NEW YORK: Brooklyn Nets players have made strides this month forming a team identity, and they have seen Jason Kidd take steps to fine-tune his identity as their coach.
Jason Terry, who was Kidd’s teammate for four seasons with the Dallas Mavericks, said it was obvious that Kidd’s self-assurance had skyrocketed from the start of the season, through the Nets’ profound struggles.
“He was coming into something new, and as you grow in anything that’s new to you and the more you do something, the more confidence you gain,” Terry said. “I’m proud of the way he stepped through adversity, and we’ve grown stronger as a unit because of it.”
The Nets are 10-2 this month, raising their record to a more respectable 20-23. As some players noted, it would be overly simplistic to use their 2014 surge as evidence that their coach has suddenly figured it all out. Alan Anderson said: “I thought he was doing a good job, even when we were losing. When you win, though, everything looks better.”
But it is clear Kidd has found more comfort in his role, and he agreed that he is a better coach now than he was the day the Nets began their preseason training camp at Duke.
“That’s the goal each day,” Kidd said of self-improvement. “There’s always something different to learn from, as a coach and as a player, too. I think we’ve all grown since Duke.”
From an aesthetic standpoint, Kidd’s development has included growing a considerable gray-flecked beard. And once the new year began, he ceased wearing a tie on the bench, which spurred some lighthearted superstition among the players.

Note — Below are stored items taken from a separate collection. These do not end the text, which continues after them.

Lemma soa_app a b : soa (a ++ b) = String.append (soa a) (soa b).
Proof. induction a as [|c a IH]; cbn; [reflexivity|]. rewrite IH. reflexivity. Qed.

(** ** Digits of fixed width *)

Fixpoint fixed_digits (k : nat) (n : Z) : list ascii :=
  match k with
  | O => []
  | S k' => fixed_digits k' (n / 10) ++ [digit (n mod 10)]
  end.

Lemma length_fixed k n : length (fixed_digits k n) = k.
Proof. revert n. induction k as [|k IH]; intros n; cbn; [reflexivity|]. rewrite length_app, IH. cbn. lia. Qed.

Lemma fixed_zero k : fixed_digits k 0 = repeat "0"%char k.
Proof. induction k as [|k IH]; [reflexivity|]. cbn [fixed_digits]. change (0 / 10) with 0. rewrite IH. symmetry. apply repeat_cons. Qed.

Lemma length_digits f n : (0 < f)%nat -> (0 < length (digits f n))%nat.
Proof. intros H. destruct f; [lia|]. cbn. rewrite length_app. cbn. lia. Qed.

Lemma pad_digits k f n :
  0 <= n < 10 ^ Z.of_nat k -> (0 < k <= f)%nat -> repeat "0"%char (k - length (digits f n)) ++ digits f n = fixed_digits k n.
Proof.
  revert f n. induction k as [|k IH]; intros f n Hn Hk; [lia|]. destruct f as [|f]; [lia|]. cbn [digits fixed_digits].
  rewrite Nat2Z.inj_succ, Z.pow_succ_r in Hn by lia. pose proof (Z.div_mod n 10 ltac:(lia)). pose proof (Z.mod_pos_bound n 10 ltac:(lia)). destruct (Z.ltb_spec n 10).
  - rewrite (Z.div_small n 10) by lia. cbn [app length]. replace (S k - 1)%nat with k by lia. rewrite fixed_zero. reflexivity.
  - assert (0 < k)%nat by (destruct k; [change (10 ^ Z.of_nat 0) with 1 in Hn; lia|lia]).
    rewrite length_app. cbn [length]. replace (S k - (length (digits f (n / 10)) + 1))%nat with (k - length (digits f (n / 10)))%nat by lia.
    rewrite app_assoc, IH; [reflexivity|lia|lia].
Qed.

Lemma String_length l : String.length (soa l) = length l.
Proof. induction l as [|c l IH]; cbn; [reflexivity|]. rewrite IH. reflexivity. Qed.

Lemma segment_name_chars id : String.list_ascii_of_string (segment_name id) = "_"%char :: repeat "0"%char (5 - length (digits 20 id)) ++ digits 20 id ++ String.list_ascii_of_string ".wal".
Proof.
  unfold segment_name, pad5, FormatUint. rewrite String_length. change ".wal" with (soa (String.list_ascii_of_string ".wal")) at 1.
  rewrite <- !soa_app. change "_" with (soa ["_"%char]). rewrite <- soa_app, String.list_ascii_of_string_of_list_ascii, <- app_assoc. reflexivity.
Qed.

Lemma segment_name_fixed id : 0 <= id < 100000 -> segment_name id = soa (("_"%char :: fixed_digits 5 id) ++ String.list_ascii_of_string ".wal").
Proof.
  intros H. rewrite <- (String.string_of_list_ascii_of_string (segment_name id)), segment_name_chars. f_equal. cbn [app]. f_equal.
  rewrite app_assoc, pad_digits; [reflexivity|change (10 ^ Z.of_nat 5) with 100000; lia|lia].
Qed.

(** ** The order of names *)

Lemma compare_digit a b : 0 <= a < 10 -> 0 <= b < 10 -> Ascii.compare (digit a) (digit b) = (a ?= b).
Proof. intros Ha Hb. unfold Ascii.compare, digit. rewrite !N_ascii_embedding by lia. rewrite <- N2Z.inj_compare, !N2Z.inj_add, !Z2N.id by lia. apply Zcompare_plus_compat. Qed.

Lemma compare_app a b a' b' :
  length a = length a' -> String.compare (soa (a ++ b)) (soa (a' ++ b')) = match String.compare (soa a) (soa a') with Eq => String.compare (soa b) (soa b') | c => c end.
Proof.
  revert a'. induction a as [|x a IH]; intros [|x' a'] H; try discriminate; [reflexivity|]. cbn. destruct (Ascii.compare x x'); [|reflexivity|reflexivity]. apply IH. cbn in H. congruence.
Qed.

Lemma compare_fixed k i j : 0 <= i < 10 ^ Z.of_nat k -> 0 <= j < 10 ^ Z.of_nat k -> String.compare (soa (fixed_digits k i)) (soa (fixed_digits k j)) = (i ?= j).
Proof.
  revert i j. induction k as [|k IH]; intros i j Hi Hj.
  - change (10 ^ Z.of_nat 0) with 1 in *. replace i with 0 by lia. replace j with 0 by lia. reflexivity.
  - rewrite Nat2Z.inj_succ, Z.pow_succ_r in Hi, Hj by lia. cbn [fixed_digits]. rewrite compare_app by (rewrite !length_fixed; reflexivity).
    pose proof (Z.div_mod i 10 ltac:(lia)). pose proof (Z.mod_pos_bound i 10 ltac:(lia)). pose proof (Z.div_mod j 10 ltac:(lia)). pose proof (Z.mod_pos_bound j 10 ltac:(lia)).
    rewrite IH by lia. cbn [soa String.compare]. rewrite compare_digit by lia.
    destruct (Z.compare_spec (i / 10) (j / 10)); [destruct (Z.compare_spec (i mod 10) (j mod 10))| |]; symmetry; rewrite ?Z.compare_eq_iff, ?Z.compare_lt_iff, ?Z.compare_gt_iff; lia.
Qed.

Lemma segment_name_le i j : 0 <= i < 100000 -> 0 <= j < 100000 -> String.le (segment_name i) (segment_name j) <-> i <= j.
Proof.
  intros Hi Hj. unfold String.le. rewrite (segment_name_fixed i), (segment_name_fixed j) by lia. unfold String.leb.
  rewrite compare_app by (cbn [length]; rewrite !length_fixed; reflexivity).
  cbn [soa String.compare]. change (Ascii.compare "_" "_") with Eq. cbn iota.
  rewrite compare_fixed by (change (10 ^ Z.of_nat 5) with 100000; lia). destruct (Z.compare_spec i j); cbn; split; intros; try lia; try contradiction; constructor.
Qed.

(** ** The id of a name *)

Lemma split_dots_word cur w rest : Forall (fun c => c <> "."%char) w -> split_dots cur (w ++ "."%char :: rest) = (cur ++ w) :: split_dots [] rest.
Proof.
  revert cur. induction w as [|c w IH]; intros cur H; cbn [app split_dots]; [rewrite app_nil_r; reflexivity|].
  apply Forall_cons in H as [Hc H]. rewrite bool_decide_false by exact Hc. rewrite IH by exact H. rewrite <- app_assoc. reflexivity.
Qed.

Lemma digits_nodot f n : 0 <= n -> Forall (fun c => c <> "."%char) (digits f n).
Proof.
  revert n. induction f as [|f IH]; intros n Hn; cbn [digits]; [constructor|]. apply Forall_app. split.
  - destruct (n <? 10); [constructor|]. apply IH. apply Z.div_pos; lia.
  - constructor; [|constructor]. intros E. pose proof (digit_val_digit (n mod 10) (Z.mod_pos_bound n 10 ltac:(lia))) as H. rewrite E in H. discriminate.
Qed.

Lemma parse_zeros k l : fold_left parse_step (repeat "0"%char k ++ l) (Some 0) = fold_left parse_step l (Some 0).
Proof. induction k as [|k IH]; [reflexivity|]. cbn. exact IH. Qed.

Lemma idFromFileName_name id : 0 <= id < 2 ^ 32 -> idFromFileName (segment_name id) = Ok id.
Proof.
  intros H. unfold idFromFileName. rewrite segment_name_chars. set (z := repeat "0"%char (5 - length (digits 20 id))).
  change (String.list_ascii_of_string ".wal") with ("."%char :: ["w"%char; "a"%char; "l"%char]).
  change ("_"%char :: z ++ digits 20 id ++ ?r) with (("_"%char :: []) ++ z ++ digits 20 id ++ r). rewrite !app_assoc, split_dots_word.
  2: { apply Forall_app; split; [apply Forall_app; split; [repeat constructor; discriminate|]|apply digits_nodot; lia].
       unfold z. apply Forall_forall. intros x Hx. apply list_elem_of_In, repeat_spec in Hx. subst. discriminate. }
  cbn [app]. change (split_dots [] ["w"%char; "a"%char; "l"%char]) with [["w"%char; "a"%char; "l"%char]]. cbn iota.
  unfold ParseUint. rewrite String.list_ascii_of_string_of_list_ascii. destruct (z ++ digits 20 id) as [|c l] eqn:E.
  { pose proof (length_digits 20 id ltac:(lia)). apply (f_equal length) in E. rewrite length_app in E. cbn [length] in E. lia. }
  rewrite <- E. unfold z. rewrite parse_zeros, fold_digits by (split || idtac; lia). destruct (Z.ltb_spec id (2 ^ 64)); [|lia]. destruct (Z.ltb_spec id (2 ^ 32)); [reflexivity|lia].
Qed.

Lemma segment_name_inj i j : 0 <= i < 2 ^ 32 -> 0 <= j < 2 ^ 32 -> segment_name i = segment_name j -> i = j.
Proof. intros Hi Hj E. apply (f_equal idFromFileName) in E. rewrite !idFromFileName_name in E by assumption. congruence. Qed.

Lemma segment_name_matches id : is_segment_name (segment_name id) = true.
Proof.
  unfold is_segment_name. rewrite segment_name_chars. change (String.list_ascii_of_string ".wal") with ["."%char; "w"%char; "a"%char; "l"%char].
  set (t := ["."%char; "w"%char; "a"%char; "l"%char]). rewrite app_assoc. set (l := repeat _ _ ++ digits 20 id). cbn [hd_error].
  rewrite (bool_decide_true (Some "_"%char = _)) by reflexivity. change ("_"%char :: l ++ t) with (("_"%char :: l) ++ t).
  rewrite length_app. change (length t) with 4%nat. rewrite Nat.add_sub, drop_app_length, !bool_decide_true; [reflexivity|reflexivity|cbn [length]; lia].
Qed.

“Burn that tie,” Andrei Kirilenko joked after the Nets’ fourth win this month.
More important might have been his decision last month to demote Lawrence Frank, his top assistant. On ESPN Radio last week, General Manager Billy King lauded the way Kidd seemed to be “coming into his own,” getting a better understanding and feel for how to manage a game from the sideline.
King pointed out, too, that the coaching message was more consistent. “He’s the one voice now,” King said of Kidd.
Deron Williams agreed, saying after a game last week that Kidd was better at influencing outcomes now.
“I think you see him putting his footprint on the game a little more,” Williams said, noting that the change became pronounced once Frank was demoted. “I think he was leaning on him a lot, and now he’s coaching the way he wants to and doing things the way he wants to.”